Segment Start: Given data
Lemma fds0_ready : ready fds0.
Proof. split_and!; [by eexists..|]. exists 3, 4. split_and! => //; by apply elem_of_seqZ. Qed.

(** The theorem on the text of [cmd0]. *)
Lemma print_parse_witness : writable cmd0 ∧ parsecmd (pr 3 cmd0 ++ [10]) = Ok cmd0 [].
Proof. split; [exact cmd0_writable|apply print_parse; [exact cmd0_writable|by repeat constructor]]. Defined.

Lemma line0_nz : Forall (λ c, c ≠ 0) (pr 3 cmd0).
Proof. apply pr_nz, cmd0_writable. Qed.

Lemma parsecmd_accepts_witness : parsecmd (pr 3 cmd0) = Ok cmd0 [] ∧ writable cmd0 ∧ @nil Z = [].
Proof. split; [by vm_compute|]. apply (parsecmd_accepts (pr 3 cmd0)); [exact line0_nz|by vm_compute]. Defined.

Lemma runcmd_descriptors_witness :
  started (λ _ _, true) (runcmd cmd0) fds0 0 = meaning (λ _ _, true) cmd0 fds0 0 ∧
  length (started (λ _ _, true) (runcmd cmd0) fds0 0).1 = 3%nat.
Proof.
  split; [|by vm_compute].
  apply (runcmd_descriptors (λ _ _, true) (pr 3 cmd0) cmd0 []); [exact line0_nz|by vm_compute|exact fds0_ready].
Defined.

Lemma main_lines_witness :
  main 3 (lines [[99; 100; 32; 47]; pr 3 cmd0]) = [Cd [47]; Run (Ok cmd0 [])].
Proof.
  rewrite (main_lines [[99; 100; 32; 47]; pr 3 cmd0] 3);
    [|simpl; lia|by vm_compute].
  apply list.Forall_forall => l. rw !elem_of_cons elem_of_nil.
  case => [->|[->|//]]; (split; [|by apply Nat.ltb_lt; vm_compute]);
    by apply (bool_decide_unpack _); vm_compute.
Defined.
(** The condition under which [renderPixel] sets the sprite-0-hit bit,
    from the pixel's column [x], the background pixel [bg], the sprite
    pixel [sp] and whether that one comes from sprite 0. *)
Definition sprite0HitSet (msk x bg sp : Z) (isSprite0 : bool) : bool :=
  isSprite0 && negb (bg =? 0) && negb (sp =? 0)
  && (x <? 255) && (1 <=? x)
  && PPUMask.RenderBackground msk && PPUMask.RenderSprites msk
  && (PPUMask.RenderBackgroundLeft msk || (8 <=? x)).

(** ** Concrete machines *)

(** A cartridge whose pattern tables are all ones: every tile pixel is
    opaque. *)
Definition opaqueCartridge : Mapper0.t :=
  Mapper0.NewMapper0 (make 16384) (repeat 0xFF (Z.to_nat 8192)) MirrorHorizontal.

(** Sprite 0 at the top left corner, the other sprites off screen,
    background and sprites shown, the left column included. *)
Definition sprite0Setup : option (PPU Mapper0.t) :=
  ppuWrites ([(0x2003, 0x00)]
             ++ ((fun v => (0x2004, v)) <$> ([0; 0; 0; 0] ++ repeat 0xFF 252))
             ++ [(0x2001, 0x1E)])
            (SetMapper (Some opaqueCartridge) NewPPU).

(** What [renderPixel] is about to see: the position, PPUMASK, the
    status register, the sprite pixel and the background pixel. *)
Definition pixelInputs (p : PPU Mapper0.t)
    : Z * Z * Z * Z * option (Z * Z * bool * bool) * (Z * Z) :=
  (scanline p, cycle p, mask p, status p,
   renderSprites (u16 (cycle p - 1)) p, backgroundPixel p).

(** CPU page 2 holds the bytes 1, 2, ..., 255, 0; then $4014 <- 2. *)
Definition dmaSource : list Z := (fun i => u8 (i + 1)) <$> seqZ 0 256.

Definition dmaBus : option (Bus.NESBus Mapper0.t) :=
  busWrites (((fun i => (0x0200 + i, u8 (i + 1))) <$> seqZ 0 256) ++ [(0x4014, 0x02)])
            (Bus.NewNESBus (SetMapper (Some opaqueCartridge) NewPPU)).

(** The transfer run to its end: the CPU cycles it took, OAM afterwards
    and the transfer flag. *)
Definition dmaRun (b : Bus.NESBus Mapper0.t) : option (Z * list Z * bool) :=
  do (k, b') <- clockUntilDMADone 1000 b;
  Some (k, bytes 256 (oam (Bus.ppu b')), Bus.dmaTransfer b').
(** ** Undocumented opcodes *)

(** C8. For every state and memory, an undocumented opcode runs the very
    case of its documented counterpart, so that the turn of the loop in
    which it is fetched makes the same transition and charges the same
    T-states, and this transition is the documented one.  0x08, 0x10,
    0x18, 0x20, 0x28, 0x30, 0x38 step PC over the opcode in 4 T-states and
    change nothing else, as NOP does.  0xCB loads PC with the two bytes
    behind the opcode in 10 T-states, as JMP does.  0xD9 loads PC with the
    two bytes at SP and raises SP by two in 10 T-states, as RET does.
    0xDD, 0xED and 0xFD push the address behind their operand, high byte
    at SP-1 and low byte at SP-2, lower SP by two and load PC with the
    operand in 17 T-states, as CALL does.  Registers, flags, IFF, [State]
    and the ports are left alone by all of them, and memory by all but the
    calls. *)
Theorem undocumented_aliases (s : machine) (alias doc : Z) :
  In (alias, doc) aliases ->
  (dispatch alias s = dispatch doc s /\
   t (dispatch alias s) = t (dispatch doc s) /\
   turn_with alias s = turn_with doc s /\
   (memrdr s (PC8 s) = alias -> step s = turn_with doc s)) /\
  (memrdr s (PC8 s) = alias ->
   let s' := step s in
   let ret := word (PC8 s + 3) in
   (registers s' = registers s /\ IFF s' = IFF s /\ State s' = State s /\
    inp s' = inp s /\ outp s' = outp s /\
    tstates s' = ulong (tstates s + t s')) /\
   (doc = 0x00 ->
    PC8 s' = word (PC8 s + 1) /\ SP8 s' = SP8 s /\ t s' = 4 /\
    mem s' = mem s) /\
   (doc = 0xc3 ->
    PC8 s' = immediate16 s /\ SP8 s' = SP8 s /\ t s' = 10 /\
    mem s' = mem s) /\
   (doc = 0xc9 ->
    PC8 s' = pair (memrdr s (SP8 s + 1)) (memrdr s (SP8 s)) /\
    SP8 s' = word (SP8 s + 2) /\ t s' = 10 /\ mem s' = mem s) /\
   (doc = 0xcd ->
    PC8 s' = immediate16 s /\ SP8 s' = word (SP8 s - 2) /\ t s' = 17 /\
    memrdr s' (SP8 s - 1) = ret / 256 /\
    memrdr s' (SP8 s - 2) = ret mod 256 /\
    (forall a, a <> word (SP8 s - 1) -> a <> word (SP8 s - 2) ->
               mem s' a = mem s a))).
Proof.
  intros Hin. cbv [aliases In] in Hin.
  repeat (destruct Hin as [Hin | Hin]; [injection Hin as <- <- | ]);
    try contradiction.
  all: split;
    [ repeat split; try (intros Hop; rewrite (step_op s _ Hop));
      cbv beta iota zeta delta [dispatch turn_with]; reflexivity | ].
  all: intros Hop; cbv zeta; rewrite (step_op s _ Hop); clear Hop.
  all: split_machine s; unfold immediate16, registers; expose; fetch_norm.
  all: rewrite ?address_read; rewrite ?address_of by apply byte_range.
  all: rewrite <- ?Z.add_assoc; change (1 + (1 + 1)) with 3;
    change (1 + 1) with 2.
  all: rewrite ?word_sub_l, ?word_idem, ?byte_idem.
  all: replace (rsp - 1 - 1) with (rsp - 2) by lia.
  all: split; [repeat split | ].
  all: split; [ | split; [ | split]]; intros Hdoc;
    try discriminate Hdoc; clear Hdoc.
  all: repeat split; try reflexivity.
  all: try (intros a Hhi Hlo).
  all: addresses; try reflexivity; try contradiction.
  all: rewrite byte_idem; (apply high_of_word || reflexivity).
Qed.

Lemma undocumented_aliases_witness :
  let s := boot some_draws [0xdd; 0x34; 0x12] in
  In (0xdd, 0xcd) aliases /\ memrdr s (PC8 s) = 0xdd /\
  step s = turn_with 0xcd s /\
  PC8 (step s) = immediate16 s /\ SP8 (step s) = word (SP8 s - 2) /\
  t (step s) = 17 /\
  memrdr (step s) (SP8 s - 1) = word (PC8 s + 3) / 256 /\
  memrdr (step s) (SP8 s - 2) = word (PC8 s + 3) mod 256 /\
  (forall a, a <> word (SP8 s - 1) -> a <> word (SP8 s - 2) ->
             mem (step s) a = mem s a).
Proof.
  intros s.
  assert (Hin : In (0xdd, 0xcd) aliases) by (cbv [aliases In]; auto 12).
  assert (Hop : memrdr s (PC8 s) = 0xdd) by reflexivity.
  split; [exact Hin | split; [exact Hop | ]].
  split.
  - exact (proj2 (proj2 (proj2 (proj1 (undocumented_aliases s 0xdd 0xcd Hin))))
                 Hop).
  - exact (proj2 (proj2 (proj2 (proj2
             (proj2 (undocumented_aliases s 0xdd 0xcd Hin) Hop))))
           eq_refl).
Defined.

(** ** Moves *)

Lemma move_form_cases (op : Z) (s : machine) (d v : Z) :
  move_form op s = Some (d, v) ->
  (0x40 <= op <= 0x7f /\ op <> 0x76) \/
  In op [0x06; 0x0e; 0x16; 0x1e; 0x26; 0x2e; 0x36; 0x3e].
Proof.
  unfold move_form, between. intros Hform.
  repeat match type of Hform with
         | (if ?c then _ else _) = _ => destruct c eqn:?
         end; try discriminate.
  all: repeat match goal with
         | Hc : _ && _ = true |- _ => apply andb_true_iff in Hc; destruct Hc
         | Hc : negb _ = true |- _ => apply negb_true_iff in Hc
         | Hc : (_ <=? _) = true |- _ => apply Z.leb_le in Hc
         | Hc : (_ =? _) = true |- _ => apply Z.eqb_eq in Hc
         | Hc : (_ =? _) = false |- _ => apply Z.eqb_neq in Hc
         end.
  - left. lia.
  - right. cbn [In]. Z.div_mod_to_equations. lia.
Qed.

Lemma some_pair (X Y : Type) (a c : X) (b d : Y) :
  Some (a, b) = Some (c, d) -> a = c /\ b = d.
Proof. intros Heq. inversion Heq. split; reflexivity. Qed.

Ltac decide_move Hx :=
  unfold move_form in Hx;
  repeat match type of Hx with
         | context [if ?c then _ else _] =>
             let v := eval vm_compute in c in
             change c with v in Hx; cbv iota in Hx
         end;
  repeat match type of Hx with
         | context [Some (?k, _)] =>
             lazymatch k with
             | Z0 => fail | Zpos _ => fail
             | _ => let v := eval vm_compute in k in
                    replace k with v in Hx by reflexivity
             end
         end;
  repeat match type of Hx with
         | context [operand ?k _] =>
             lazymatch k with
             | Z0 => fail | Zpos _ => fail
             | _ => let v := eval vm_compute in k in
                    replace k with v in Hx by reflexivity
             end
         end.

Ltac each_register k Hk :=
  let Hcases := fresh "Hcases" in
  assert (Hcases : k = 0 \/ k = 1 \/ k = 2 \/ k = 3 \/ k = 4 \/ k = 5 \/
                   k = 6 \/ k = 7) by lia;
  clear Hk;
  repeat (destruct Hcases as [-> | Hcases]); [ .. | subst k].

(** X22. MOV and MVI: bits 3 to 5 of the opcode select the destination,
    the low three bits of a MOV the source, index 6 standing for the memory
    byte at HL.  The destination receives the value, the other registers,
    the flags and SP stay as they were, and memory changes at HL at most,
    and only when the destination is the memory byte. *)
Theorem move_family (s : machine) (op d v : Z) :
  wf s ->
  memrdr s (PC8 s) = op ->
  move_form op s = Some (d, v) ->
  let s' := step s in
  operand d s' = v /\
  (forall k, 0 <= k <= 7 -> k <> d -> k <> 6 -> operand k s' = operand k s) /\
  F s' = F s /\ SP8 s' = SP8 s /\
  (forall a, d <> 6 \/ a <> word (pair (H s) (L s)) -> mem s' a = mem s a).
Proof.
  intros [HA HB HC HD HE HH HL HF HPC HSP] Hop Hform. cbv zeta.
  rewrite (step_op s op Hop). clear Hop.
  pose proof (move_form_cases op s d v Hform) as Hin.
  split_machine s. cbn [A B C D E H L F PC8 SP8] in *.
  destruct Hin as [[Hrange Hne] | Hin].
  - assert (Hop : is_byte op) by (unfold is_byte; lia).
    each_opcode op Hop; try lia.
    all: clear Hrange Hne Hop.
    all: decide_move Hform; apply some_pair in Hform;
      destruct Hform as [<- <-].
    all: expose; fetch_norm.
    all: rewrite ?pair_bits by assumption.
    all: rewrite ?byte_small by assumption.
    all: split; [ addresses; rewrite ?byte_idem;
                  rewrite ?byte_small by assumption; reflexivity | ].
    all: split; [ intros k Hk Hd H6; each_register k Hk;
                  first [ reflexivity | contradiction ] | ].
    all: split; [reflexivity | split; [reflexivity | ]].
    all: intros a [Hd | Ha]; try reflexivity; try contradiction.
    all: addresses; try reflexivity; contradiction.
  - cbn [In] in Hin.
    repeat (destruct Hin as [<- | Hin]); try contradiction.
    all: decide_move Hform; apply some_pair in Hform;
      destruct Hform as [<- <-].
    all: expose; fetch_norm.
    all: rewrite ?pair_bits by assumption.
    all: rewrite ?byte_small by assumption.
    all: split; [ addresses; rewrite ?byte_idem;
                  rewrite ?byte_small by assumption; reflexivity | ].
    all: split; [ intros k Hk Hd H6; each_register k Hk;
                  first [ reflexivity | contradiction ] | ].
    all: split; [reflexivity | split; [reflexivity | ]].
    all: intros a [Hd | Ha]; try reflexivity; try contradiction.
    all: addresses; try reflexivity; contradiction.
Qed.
Segment End: Given data
Segment Start: Given data
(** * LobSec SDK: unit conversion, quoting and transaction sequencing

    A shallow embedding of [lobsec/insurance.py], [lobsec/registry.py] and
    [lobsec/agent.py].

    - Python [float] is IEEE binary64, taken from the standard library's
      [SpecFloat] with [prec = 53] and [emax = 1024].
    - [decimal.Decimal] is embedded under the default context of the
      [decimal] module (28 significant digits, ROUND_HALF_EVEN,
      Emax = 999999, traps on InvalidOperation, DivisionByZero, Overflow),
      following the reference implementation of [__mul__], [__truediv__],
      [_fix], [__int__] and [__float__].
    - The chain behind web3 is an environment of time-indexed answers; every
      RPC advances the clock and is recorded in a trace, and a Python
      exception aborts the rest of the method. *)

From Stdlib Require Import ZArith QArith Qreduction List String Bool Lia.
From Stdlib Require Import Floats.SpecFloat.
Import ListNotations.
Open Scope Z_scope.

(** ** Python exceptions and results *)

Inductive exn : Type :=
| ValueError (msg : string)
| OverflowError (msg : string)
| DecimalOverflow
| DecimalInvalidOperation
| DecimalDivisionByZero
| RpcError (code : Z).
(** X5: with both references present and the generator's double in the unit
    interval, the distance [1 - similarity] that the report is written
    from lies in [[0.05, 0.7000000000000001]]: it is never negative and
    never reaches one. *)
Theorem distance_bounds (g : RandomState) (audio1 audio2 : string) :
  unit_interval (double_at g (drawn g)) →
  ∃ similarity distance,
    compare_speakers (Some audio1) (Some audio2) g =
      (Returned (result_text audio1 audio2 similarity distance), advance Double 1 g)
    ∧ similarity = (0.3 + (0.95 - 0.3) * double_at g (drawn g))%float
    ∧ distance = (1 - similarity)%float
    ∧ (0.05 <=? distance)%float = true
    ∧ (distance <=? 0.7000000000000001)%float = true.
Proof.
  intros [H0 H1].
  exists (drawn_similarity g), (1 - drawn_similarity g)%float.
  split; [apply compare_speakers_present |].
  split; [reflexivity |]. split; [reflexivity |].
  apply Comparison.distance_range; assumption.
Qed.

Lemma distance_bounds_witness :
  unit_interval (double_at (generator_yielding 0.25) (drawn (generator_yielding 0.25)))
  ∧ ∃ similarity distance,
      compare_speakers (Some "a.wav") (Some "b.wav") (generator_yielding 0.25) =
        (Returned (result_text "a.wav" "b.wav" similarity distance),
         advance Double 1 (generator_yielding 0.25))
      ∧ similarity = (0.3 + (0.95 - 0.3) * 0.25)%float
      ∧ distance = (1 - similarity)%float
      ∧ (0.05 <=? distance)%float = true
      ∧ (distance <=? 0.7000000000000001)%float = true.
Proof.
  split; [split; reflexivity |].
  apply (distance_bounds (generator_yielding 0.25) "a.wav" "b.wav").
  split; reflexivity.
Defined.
Segment End: Given data
Segment Start: Given data
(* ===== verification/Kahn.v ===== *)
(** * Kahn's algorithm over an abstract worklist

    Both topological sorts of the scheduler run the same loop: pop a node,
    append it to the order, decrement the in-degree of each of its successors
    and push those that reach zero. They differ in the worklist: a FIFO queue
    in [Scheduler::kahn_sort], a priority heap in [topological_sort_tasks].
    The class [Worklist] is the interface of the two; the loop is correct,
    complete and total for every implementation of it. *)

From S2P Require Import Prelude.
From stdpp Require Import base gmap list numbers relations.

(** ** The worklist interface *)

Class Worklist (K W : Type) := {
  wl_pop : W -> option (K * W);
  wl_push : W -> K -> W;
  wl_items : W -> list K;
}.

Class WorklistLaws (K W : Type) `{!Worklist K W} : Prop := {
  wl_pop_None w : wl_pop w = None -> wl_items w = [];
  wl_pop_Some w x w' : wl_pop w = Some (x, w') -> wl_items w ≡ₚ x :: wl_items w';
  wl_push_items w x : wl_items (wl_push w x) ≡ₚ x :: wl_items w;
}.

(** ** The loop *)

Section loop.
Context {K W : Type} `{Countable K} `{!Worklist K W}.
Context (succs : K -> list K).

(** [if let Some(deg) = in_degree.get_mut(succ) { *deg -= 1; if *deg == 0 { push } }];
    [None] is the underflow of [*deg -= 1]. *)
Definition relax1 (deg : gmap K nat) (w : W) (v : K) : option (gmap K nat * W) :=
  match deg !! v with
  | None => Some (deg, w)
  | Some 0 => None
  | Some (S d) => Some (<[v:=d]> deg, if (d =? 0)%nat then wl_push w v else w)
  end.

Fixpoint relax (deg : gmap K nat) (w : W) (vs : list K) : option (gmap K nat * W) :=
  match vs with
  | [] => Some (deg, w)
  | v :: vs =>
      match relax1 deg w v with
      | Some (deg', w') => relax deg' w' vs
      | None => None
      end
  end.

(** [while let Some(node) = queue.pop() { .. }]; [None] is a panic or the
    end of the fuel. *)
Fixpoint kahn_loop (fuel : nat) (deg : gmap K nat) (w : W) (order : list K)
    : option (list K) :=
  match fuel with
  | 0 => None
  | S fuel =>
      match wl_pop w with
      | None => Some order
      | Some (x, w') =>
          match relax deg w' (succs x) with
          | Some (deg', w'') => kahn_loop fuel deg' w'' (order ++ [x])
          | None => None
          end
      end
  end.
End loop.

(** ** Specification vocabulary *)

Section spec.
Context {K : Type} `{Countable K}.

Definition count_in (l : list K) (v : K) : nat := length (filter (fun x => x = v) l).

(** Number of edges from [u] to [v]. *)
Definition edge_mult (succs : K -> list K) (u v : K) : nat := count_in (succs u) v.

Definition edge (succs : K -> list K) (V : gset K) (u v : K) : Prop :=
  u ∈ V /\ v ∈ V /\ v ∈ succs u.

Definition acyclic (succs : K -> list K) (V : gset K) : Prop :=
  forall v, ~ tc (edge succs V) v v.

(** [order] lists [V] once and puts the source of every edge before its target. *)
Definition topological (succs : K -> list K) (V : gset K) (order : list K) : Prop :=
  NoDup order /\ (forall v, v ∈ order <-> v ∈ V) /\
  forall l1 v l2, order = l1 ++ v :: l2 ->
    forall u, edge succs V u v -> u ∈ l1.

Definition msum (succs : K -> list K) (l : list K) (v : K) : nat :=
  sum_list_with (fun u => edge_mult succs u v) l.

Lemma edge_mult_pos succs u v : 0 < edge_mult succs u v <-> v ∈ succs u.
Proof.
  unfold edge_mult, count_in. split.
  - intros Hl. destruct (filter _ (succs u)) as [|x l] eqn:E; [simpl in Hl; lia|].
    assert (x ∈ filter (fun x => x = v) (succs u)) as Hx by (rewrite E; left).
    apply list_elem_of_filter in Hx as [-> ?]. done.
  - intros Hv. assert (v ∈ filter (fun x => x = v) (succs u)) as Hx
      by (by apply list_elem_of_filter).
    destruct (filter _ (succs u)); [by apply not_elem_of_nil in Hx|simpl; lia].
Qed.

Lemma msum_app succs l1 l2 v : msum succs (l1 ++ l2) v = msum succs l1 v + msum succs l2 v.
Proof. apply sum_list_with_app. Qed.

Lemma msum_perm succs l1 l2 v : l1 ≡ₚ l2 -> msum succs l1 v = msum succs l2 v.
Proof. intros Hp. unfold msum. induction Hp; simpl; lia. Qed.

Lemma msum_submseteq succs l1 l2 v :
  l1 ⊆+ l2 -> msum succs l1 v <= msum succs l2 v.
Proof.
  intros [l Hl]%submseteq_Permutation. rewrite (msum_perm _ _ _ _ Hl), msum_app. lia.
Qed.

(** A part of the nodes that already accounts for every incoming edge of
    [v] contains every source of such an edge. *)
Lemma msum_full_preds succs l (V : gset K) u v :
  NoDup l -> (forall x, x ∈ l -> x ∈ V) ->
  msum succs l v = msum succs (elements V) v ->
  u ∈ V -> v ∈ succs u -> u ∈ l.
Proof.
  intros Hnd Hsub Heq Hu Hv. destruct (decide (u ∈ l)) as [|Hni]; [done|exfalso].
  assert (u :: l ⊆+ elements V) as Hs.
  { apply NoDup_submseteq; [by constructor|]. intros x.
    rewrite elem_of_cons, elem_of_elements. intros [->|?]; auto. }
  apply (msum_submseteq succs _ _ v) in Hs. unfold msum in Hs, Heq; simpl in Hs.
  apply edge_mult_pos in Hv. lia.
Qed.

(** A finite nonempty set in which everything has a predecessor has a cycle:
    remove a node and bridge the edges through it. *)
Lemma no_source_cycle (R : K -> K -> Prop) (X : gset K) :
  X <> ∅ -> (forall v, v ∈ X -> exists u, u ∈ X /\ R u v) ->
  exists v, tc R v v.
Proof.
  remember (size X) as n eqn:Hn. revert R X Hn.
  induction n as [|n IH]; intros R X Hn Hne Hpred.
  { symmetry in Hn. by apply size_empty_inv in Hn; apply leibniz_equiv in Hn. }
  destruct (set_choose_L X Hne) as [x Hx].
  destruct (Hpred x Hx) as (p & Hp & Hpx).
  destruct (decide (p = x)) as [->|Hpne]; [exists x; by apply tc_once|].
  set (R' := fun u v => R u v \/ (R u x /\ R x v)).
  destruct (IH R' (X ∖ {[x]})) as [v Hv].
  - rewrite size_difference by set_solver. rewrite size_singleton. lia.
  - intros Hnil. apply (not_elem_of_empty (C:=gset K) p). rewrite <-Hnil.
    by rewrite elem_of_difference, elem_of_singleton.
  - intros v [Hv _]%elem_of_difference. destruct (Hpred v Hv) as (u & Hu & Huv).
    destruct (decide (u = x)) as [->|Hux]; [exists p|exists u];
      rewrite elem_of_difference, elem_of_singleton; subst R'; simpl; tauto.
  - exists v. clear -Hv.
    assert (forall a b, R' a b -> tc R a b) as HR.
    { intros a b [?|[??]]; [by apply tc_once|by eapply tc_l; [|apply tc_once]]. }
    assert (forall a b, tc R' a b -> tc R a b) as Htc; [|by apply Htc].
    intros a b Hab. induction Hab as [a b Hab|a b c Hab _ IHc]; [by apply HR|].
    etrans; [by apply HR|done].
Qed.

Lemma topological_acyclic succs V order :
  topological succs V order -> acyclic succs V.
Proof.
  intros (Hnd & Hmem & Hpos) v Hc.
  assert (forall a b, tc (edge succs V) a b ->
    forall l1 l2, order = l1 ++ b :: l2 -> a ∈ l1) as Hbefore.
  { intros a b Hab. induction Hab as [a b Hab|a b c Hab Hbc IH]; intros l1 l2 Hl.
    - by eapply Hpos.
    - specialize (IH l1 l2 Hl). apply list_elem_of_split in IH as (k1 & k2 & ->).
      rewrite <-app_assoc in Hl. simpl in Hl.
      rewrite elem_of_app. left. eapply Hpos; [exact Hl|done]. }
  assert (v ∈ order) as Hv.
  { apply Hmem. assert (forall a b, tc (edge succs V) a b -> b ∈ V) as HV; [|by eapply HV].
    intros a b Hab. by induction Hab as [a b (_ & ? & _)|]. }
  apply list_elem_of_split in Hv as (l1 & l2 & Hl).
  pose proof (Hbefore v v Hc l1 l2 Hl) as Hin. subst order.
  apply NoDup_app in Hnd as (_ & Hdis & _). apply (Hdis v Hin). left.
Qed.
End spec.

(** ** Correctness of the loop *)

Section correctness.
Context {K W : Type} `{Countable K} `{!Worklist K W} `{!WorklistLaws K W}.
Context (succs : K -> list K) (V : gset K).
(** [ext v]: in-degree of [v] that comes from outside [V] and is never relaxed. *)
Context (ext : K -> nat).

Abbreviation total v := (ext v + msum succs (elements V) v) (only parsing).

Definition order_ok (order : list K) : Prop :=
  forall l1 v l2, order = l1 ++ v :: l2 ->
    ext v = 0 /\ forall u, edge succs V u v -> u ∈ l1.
Segment End: Given data
* [Required work]: In the records above, the line with "(doc = 0xc9 ->" marks the start and the line with "memrdr s' (SP8 s - 1) = ret / 256 /\" marks the end; copy that stretch exactly, both lines included, and nothing else.

* [Task output]:
   (doc = 0xc9 ->
    PC8 s' = pair (memrdr s (SP8 s + 1)) (memrdr s (SP8 s)) /\
    SP8 s' = word (SP8 s + 2) /\ t s' = 10 /\ mem s' = mem s) /\
   (doc = 0xcd ->
    PC8 s' = immediate16 s /\ SP8 s' = word (SP8 s - 2) /\ t s' = 17 /\
    memrdr s' (SP8 s - 1) = ret / 256 /\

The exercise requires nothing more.